Material provided:
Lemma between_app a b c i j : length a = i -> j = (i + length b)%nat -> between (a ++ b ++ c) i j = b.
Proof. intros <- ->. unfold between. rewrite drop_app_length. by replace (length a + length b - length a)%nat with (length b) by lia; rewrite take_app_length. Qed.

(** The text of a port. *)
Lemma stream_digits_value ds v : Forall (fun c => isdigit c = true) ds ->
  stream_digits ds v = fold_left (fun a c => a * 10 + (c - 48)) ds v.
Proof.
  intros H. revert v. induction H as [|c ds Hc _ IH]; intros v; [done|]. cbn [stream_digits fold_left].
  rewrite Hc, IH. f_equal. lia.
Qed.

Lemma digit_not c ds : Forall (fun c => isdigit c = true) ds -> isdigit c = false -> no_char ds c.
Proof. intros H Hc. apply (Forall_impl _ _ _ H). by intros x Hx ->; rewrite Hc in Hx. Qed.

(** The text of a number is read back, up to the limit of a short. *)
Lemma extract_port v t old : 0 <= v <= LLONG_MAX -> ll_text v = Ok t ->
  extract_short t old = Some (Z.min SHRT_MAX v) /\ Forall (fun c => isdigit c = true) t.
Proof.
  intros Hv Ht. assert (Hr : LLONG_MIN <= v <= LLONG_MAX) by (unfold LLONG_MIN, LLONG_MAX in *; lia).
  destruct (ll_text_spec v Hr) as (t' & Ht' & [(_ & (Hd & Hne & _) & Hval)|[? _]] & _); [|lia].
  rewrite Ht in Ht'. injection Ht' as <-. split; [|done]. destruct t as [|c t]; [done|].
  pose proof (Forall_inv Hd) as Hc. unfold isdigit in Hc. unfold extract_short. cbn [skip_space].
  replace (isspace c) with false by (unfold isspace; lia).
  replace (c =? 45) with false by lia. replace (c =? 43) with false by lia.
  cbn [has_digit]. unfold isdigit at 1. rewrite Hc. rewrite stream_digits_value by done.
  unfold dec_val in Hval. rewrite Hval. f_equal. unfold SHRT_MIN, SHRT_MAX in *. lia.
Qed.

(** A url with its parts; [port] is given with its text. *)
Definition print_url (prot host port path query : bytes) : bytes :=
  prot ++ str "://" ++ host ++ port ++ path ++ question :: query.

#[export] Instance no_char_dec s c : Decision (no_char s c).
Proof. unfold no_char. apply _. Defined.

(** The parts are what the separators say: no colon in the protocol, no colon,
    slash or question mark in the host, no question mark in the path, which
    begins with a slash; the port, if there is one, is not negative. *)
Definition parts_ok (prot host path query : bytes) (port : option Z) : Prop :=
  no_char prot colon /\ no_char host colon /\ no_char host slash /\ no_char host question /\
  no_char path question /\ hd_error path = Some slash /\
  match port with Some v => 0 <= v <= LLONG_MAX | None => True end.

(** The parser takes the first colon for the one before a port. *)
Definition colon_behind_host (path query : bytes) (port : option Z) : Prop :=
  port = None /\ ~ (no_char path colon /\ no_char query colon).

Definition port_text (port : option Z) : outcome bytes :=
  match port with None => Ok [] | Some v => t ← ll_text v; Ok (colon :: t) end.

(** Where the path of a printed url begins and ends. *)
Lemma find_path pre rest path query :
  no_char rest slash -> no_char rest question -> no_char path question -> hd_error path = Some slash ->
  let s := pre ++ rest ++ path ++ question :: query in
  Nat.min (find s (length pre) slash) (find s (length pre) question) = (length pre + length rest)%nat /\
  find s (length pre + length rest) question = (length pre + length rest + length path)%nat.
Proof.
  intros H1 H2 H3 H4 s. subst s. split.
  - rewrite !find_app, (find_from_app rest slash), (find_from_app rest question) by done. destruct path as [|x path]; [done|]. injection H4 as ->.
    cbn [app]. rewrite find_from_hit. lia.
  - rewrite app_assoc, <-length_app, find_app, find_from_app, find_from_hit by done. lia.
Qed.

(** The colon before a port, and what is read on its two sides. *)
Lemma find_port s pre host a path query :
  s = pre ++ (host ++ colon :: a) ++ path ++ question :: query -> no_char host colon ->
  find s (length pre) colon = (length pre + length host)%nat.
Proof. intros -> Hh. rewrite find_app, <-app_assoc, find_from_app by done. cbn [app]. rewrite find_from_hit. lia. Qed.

Work to complete:
Find all the lines containing "rewrite" in the material, then copy them.

Solution for this task:
Proof. intros <- ->. unfold between. rewrite drop_app_length. by replace (length a + length b - length a)%nat with (length b) by lia; rewrite take_app_length. Qed.
  rewrite Hc, IH. f_equal. lia.
Proof. intros H Hc. apply (Forall_impl _ _ _ H). by intros x Hx ->; rewrite Hc in Hx. Qed.
  rewrite Ht in Ht'. injection Ht' as <-. split; [|done]. destruct t as [|c t]; [done|].
  cbn [has_digit]. unfold isdigit at 1. rewrite Hc. rewrite stream_digits_value by done.
  unfold dec_val in Hval. rewrite Hval. f_equal. unfold SHRT_MIN, SHRT_MAX in *. lia.
  - rewrite !find_app, (find_from_app rest slash), (find_from_app rest question) by done. destruct path as [|x path]; [done|]. injection H4 as ->.
    cbn [app]. rewrite find_from_hit. lia.
  - rewrite app_assoc, <-length_app, find_app, find_from_app, find_from_hit by done. lia.
Proof. intros -> Hh. rewrite find_app, <-app_assoc, find_from_app by done. cbn [app]. rewrite find_from_hit. lia. Qed.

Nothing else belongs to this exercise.